I wanted to do this so I spent way too long making a duplex stream that does it. Before decided to make one, I ran across this thread in search of someone else's and figured I'd share it with you guys. Disclaimer: this is my first time implementing my own stream, so you might wanna look it over (criticism is welcome - I'm not very confident about if using a isCorked
flag was the right thing to do). Honestly wouldn't be a bad thing to have in the codebase.
knex.transaction(trx => {
getAReadableStream()
.pipe(new KnexBatchInsertStream({ trx, table: 'target_table', returnCols: ['id'], batchSize: 200 }))
.on('data', ({ id }) => console.log(id))
})
(returnCols
defaults to "*"
and batchSize
defaults to 4000
)
So it accepts some parameters and sets up a queue and listens to itself for the 'finish'
event. Upon receiving an object in the _write
function, it gets pushed onto the queue. The queue gets capped at (roughly) batchSize
via the cork
function. When the _read
function gets called, it goes ahead and splices size
elements off the front end (which apparently defaults to the highWaterMark == batchSize
) and sends them into batchInsert
(but not before checking if the freshly trimmed queue needs to be revitalized via uncork
). It then pauses the stream before pushing each result onto the stream (this is to bypass an idiosyncrasy when synchronously pushing a bunch of elements - I'm not sure, I read about it on stackoverflow and it fixed my problem). It resumes the stream and if the writable half of the duplex is done receiving writes and the queue is empty, it pushes null to end the readable stream.
const { Duplex } = require('stream')
class KnexBatchInsertStream extends Duplex {
constructor({ trx, table, returnCols = '*', batchSize = 4000 }) {
super({ objectMode: true, highWaterMark: batchSize })
this.trx = trx
this.table = table
this.returnCols = returnCols
this.batchSize = batchSize
this.isCorked = false
this.writeQueue = []
this.on('finish', () => {
this.writableFinished = true
})
}
_write(chunk, encoding, callback) {
this.writeQueue.push(chunk)
if (!this.isCorked && this.writeQueue.length >= this.batchSize) {
this.cork()
this.isCorked = true
}
callback(null)
}
async _read(size) {
const batch = this.writeQueue.splice(0, size)

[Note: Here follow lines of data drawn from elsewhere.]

(** ** The count *)

(** The modules left for data, in scan order *)
Definition data_cells (v : Z) : list (Z * Z) :=
  List.filter (fun c => negb (is_function v c.1 c.2)) (scan (qrsize_of v)).

Lemma In_data_cells v x y : version_ok v -> In (x, y) (data_cells v) <-> inside (qrsize_of v) x y /\ is_function v x y = false.
Proof.
  intros Hv. unfold data_cells. rewrite filter_In, In_scan, negb_true_iff by done. cbn [fst snd]. split; [tauto|].
  intros [Hin Hf]. split; [|done]. split; [done|]. intros ->. assert (is_function v 6 y = true) by (apply is_function_spec; by left). congruence.
Qed.

Lemma NoDup_data_cells v : version_ok v -> List.NoDup (data_cells v).
Proof. intros Hv. by apply List.NoDup_filter, NoDup_scan. Qed.

Lemma NoDup_same_length {A} (l k : list A) : List.NoDup l -> List.NoDup k -> (forall x, In x l <-> In x k) -> length l = length k.
Proof. intros Hl Hk H. by apply Permutation_length, Permutation.NoDup_Permutation. Qed.

(** [getNumRawDataModules] counts the modules that are not function modules. *)
Theorem data_cells_count v : version_ok v -> getNumRawDataModules v = Some (Z.of_nat (length (data_cells v))).
Proof.
  intros Hv. rewrite function_cells_length by done. f_equal. set (n := qrsize_of v).
  assert (E : length (cells 0 0 n n) = length (data_cells v ++ function_cells v)).
  { apply NoDup_same_length; [apply NoDup_cells| |].
    - apply NoDup_app_intro; [by apply NoDup_data_cells|by apply NoDup_function_cells|].
      intros [x y] [_ Hf]%In_data_cells [_ Hf']%In_function_cells; [congruence|done..].
    - intros [x y]. rewrite In_cells, in_app_iff, In_data_cells, In_function_cells by done. unfold inside. fold n.
      destruct (is_function v x y); split; [intros; right; split; [lia|done]|intros [[_ H]|[H _]]; [done|lia]|intros; left; split; [lia|done]|intros [[H _]|[_ H]]; [lia|done]]. }
  apply (f_equal Z.of_nat) in E. rewrite length_app, Nat2Z.inj_add, cells_length in E by (unfold n, qrsize_of; unfold version_ok in Hv; lia).
  lia.
Qed.

(** * Drawing, masking and reading data modules: tools/qrtext/qrcodegen.h

    [drawCodewords] on the grid [initializeFunctionModules] makes puts the
    codewords' bits on the data modules in scan order, where [read_codewords]
    finds them; [applyMask] inverts the data modules its pattern selects. *)

(** ** Codewords *)

Lemma free_scan v q : version_ok v ->
  (forall x y, inside (qrsize_of v) x y -> pix q x y = is_function v x y) -> free q (scan (qrsize_of v)) = data_cells v.
Proof.
  intros Hv Hq. apply filter_ext_in. intros [x y] [Hin _]%In_scan; [|done]. unfold white. cbn [fst snd]. by rewrite Hq.
Qed.

Lemma scan_inside v : version_ok v -> Forall (cell_in (qrsize_of v)) (scan (qrsize_of v)).
Proof. intros Hv. apply List.Forall_forall. intros [x y] Hin. by apply In_scan in Hin as [Hin _]. Qed.

Lemma data_cells_ok v e l : version_ok v -> ecl_ok e -> layout_of v e = Some l ->
  8 * lay_raw l <= Z.of_nat (length (data_cells v)) <= 8 * lay_raw l + 7.
Proof.
  intros Hv He Hl. destruct (layout_spec v e Hv He) as (l' & El & Hok). rewrite Hl in El. injection El as <-.
  pose proof (lo_modules v l Hok) as Hm. pose proof (data_cells_count v Hv) as Hc.
  unfold layout_of in Hl. rewrite Hc in Hl. destruct (table_at NUM_ERROR_CORRECTION_BLOCKS e v); [|discriminate].
  destruct (table_at ECC_CODEWORDS_PER_BLOCK e v); [|discriminate]. destruct (getNumDataCodewords v e); [|discriminate].
  cbn [mbind option_bind] in Hl. injection Hl as <-. exact Hm.
Qed.

(** Every bit of the codewords is drawn. *)
Theorem drawCodewords_spec v e l data q : version_ok v -> ecl_ok e -> layout_of v e = Some l ->
  lay_raw l <= Z.of_nat (length data) -> grid (qrsize_of v) q ->
  (forall x y, inside (qrsize_of v) x y -> pix q x y = is_function v x y) ->
  exists q', drawCodewords data (lay_raw l) q = Some q' /\ grid (qrsize_of v) q' /\ length q' = length q /\
    forall k c, data_cells v !! k = Some c -> Z.of_nat k < 8 * lay_raw l -> bits data !! k = Some (pix q' c.1 c.2).
Proof.
  intros Hv He Hl Hd Hg Hq. pose proof (data_cells_ok v e l Hv He Hl) as Hn.
  destruct (layout_spec v e Hv He) as (l' & El & Hok). rewrite Hl in El. injection El as <-.
  assert (0 <= lay_raw l) by (destruct Hok; nia).
  destruct (draw_loop (qrsize_of v) data (lay_raw l) (Z.to_nat (8 * lay_raw l))) with (cells := scan (qrsize_of v)) (i := 0%nat) (q := q)
    as (q' & E & Hg' & L' & R' & _).
  { lia. } { rewrite bits_length. lia. } { done. } { by apply scan_inside. } { by apply NoDup_scan. } { lia. }
  rewrite free_scan in E, R' by done. exists q'. split; [|split; [done|split; [done|]]].
  - unfold drawCodewords. rewrite (getSize_grid _ _ Hg). cbn [mbind option_bind].
    change (right_columns _ _) with (columns (qrsize_of v)). rewrite scan_loops. change 0 with (Z.of_nat 0). rewrite E. cbn [mbind option_bind fst snd].
    unfold assert. rewrite (proj2 (Z.eqb_eq _ _)) by lia. done.
  - intros k c Hk Hlt. apply R'; [done|lia].
Qed.

(** *** Reading them *)

(** The number at bits [8 i] to [8 i + 7] *)
Definition byte_at (bs : list bool) (i : nat) : Z := of_bits (take 8 (drop (8 * i) bs)).

Definition read_codewords (v : Z) (n : Z) (image : Z -> Z -> bool) : arr :=
  let bs := map (fun c => image c.1 c.2) (data_cells v) in map (byte_at bs) (seq 0 (Z.to_nat n)).

Lemma byte_at_bits a i x rest : bytes_ok a -> a !! i = Some x -> byte_at (bits a ++ rest) i = x.
Proof.
  intros Ha Hi. unfold byte_at. rewrite <- (take_drop_middle a i x Hi), bits_app.
  change (x :: drop (S i) a) with ([x] ++ drop (S i) a). rewrite bits_app, <- app_assoc.
  rewrite drop_app_length' by (rewrite bits_length, length_take; apply lookup_lt_Some in Hi; lia).
  change (bits [x]) with (bits_of 8 x ++ []). rewrite app_nil_r, <- app_assoc, take_app_length' by (by rewrite bits_of_length).
  apply of_bits_of. by apply (Forall_lookup_1 _ _ _ _ Ha Hi).
Qed.

Lemma read_codewords_spec v n data image : bytes_ok data -> 0 <= n <= Z.of_nat (length data) ->
  8 * n <= Z.of_nat (length (data_cells v)) ->
  (forall k c, data_cells v !! k = Some c -> Z.of_nat k < 8 * n -> bits data !! k = Some (image c.1 c.2)) ->
  read_codewords v n image = take (Z.to_nat n) data.
Proof.
  intros Hd Hn Hc Hk. unfold read_codewords. set (bs := map _ (data_cells v)).
  assert (Hb : take (8 * Z.to_nat n) bs = bits (take (Z.to_nat n) data)).
  { apply list_eq. intros k. destruct (decide (k < 8 * Z.to_nat n)%nat) as [Hlt|Hge].
    - rewrite lookup_take_lt by done. unfold bs. rewrite list_lookup_fmap.
      destruct (lookup_lt_is_Some_2 (data_cells v) k) as [c E]; [lia|]. rewrite E. cbn [fmap option_fmap option_map].
      rewrite <- (Hk k c E) by lia. rewrite <- (take_drop (Z.to_nat n) data) at 1. rewrite bits_app, lookup_app_l; [done|].
      rewrite bits_length, length_take. lia.
    - rewrite !lookup_ge_None_2; [done|rewrite bits_length, length_take; lia|rewrite length_take; lia]. }
  apply list_eq. intros i. rewrite list_lookup_fmap. destruct (decide (i < Z.to_nat n)%nat) as [Hlt|Hge].
  - rewrite lookup_seq_lt, lookup_take_lt by done. cbn [fmap option_fmap option_map].
    destruct (lookup_lt_is_Some_2 data i) as [x Hx]; [lia|]. rewrite Hx. f_equal. cbn [Nat.add].
    rewrite <- (take_drop (8 * Z.to_nat n) bs), Hb. apply byte_at_bits; [by apply Forall_take|]. by rewrite lookup_take_lt.
  - rewrite lookup_seq_ge, lookup_take_ge by lia. done.
Qed.

(** ** Masks *)

Definition mask_bit (mask x y : Z) : bool := default false (mask_invert mask x y).

Lemma mask_invert_some mask x y : mask_ok mask -> mask_invert mask x y = Some (mask_bit mask x y).
Proof.
  unfold mask_ok. intros Hm. unfold mask_bit.
  assert (mask = 0 \/ mask = 1 \/ mask = 2 \/ mask = 3 \/ mask = 4 \/ mask = 5 \/ mask = 6 \/ mask = 7) as H by lia.
  by repeat (destruct H as [->|H]; [done|]); subst.
Qed.

Section Mask.
Context (n : Z) (fm : arr) (mask : Z) (Hfm : grid n fm) (Hmask : mask_ok mask).

(** The module after masking *)
Definition masked (q : arr) (x y : Z) : bool := if pix fm x y then pix q x y else xorb (pix q x y) (mask_bit mask x y).

Lemma mask_module_spec q x y : grid n q -> inside n x y ->
  exists q', mask_module fm mask y x q = Some q' /\ grid n q' /\ length q' = length q /\
    forall x' y', inside n x' y' -> pix q' x' y' = if (x' =? x) && (y' =? y) then masked q x y else pix q x' y'.
Proof.
  intros Hg Hin. unfold mask_module, masked. rewrite (getModule_pix n fm) by done. cbn [mbind option_bind].
  destruct (pix fm x y) eqn:Ef.
  - exists q. split; [done|]. split; [done|]. split; [done|]. intros x' y' _.
    destruct (Z.eqb_spec x' x), (Z.eqb_spec y' y); subst; done.
  - rewrite mask_invert_some by done. cbn [mbind option_bind]. rewrite (getModule_pix n q) by done. cbn [mbind option_bind].
    by apply setModule_spec.
Qed.

Lemma mask_loop cells : forall q, grid n q -> List.NoDup cells -> Forall (fun c => inside n c.2 c.1) cells ->
  exists q', foldm (fun '(y, x) q => mask_module fm mask y x q) cells q = Some q' /\ grid n q' /\ length q' = length q /\
    (forall x y, inside n x y -> In (y, x) cells -> pix q' x y = masked q x y) /\
    (forall x y, inside n x y -> ~ In (y, x) cells -> pix q' x y = pix q x y).
Proof.
  induction cells as [|[y x] cells IH]; intros q Hg Hnd Hin; [exists q; split_and!; done|].
  inversion_clear Hnd as [|? ? Hx Hnd']. inversion_clear Hin as [|? ? Hc Hin']. cbn [fst snd] in Hc. cbn [foldm].
  destruct (mask_module_spec q x y Hg Hc) as (q1 & -> & Hg1 & L1 & P1). cbn [mbind option_bind].
  destruct (IH q1 Hg1 Hnd' Hin') as (q' & E & Hg' & L' & M' & F'). exists q'. split; [done|]. split; [done|]. split; [congruence|]. split.
  - intros a b Hab [[= -> ->]|Hi].
    + rewrite F', P1, !Z.eqb_refl by done. done.
    + rewrite M' by done. unfold masked. rewrite P1 by done. destruct (Z.eqb_spec a x), (Z.eqb_spec b y); subst; done.
  - intros a b Hab Hi. rewrite F', P1 by (done || (intros ?; apply Hi; by right)).
    destruct (Z.eqb_spec a x), (Z.eqb_spec b y); subst; try done. exfalso. apply Hi. by left.
Qed.

Theorem applyMask_spec q : grid n q ->
  exists q', applyMask fm q mask = Some q' /\ grid n q' /\ length q' = length q /\
    forall x y, inside n x y -> pix q' x y = masked q x y.
Proof.
  intros Hg. unfold applyMask, assert. unfold mask_ok in Hmask. rewrite !(proj2 (Z.leb_le _ _)) by lia. cbn [andb mbind option_bind].
  rewrite (getSize_grid _ _ Hg). cbn [mbind option_bind]. rewrite foldm_nested.
  destruct (mask_loop (list_prod (zrange 0 n) (zrange 0 n)) q Hg) as (q' & E & Hg' & L' & M' & _).
  - apply NoDup_prod; apply NoDup_ListNoDup, NoDup_zrange.
  - apply List.Forall_forall. intros [y x] [Hy%In_zrange Hx%In_zrange]%in_prod_iff. by split.
  - exists q'. split; [done|]. split; [done|]. split; [done|]. intros x y Hin. apply M'; [done|].
    destruct Hin. apply in_prod; by apply In_zrange.
Qed.
End Mask.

if (this.isCorked && this.writeQueue.length < this.batchSize) {
this.uncork()
this.isCorked = false
}
const results = await this.trx
.batchInsert(this.table, batch)
.returning(this.returnCols)
.transacting(this.trx)
this.pause()
while (results.length && this.push(results.shift()));
this.resume()
if (this.writableFinished && !this.writeQueue.length) {
this.push(null)
return
}
}
}
module.exports = KnexBatchInsertStream
@timhuff I just wanted to thank you for this snippet, it saved me a ton of time. I think it absolutely makes sense to use a stream to manage backpressure for a situation where you're doing a ton of batch inserts. The implementation is fine imo, the flag seems a little messy but i don't feel any downsides to it. If not an addition to the library, maybe the api can just be cleaned up slightly and released as its own package / knex utility.
edit: when i did this sort of thing in the past, i used something like promise-task-queue
to manage the 'max batch insert concurrency' but there was still some custom pipe/pausing to handle the backpressure. This seems cleaner to me, at least until ReadStream having Symbol.asyncIterator is a thing.
@jkantr Thanks! I'm glad someone found it useful. I'm not sure about releasing it as a utility - I've got quite a bit on my plate and just don't have the time to maintain it. If you'd like to do so, though, feel free.
(and let me know if you find a cleaner way to handle this than the corking stuff)
@timhuff this.writableFinished is read-only, so it can not be assigned.
@glensc Yea, this was written in the days before I started using typescript. If you're able to fix it, please post the update for others.
I'm trying to write large number of items into a table. The items are generated over time. It would be great to open a write stream to the table and keep inserting items into the table as they get created. Currently, I'm inserting all the items at the end and it takes a log time to insert them all.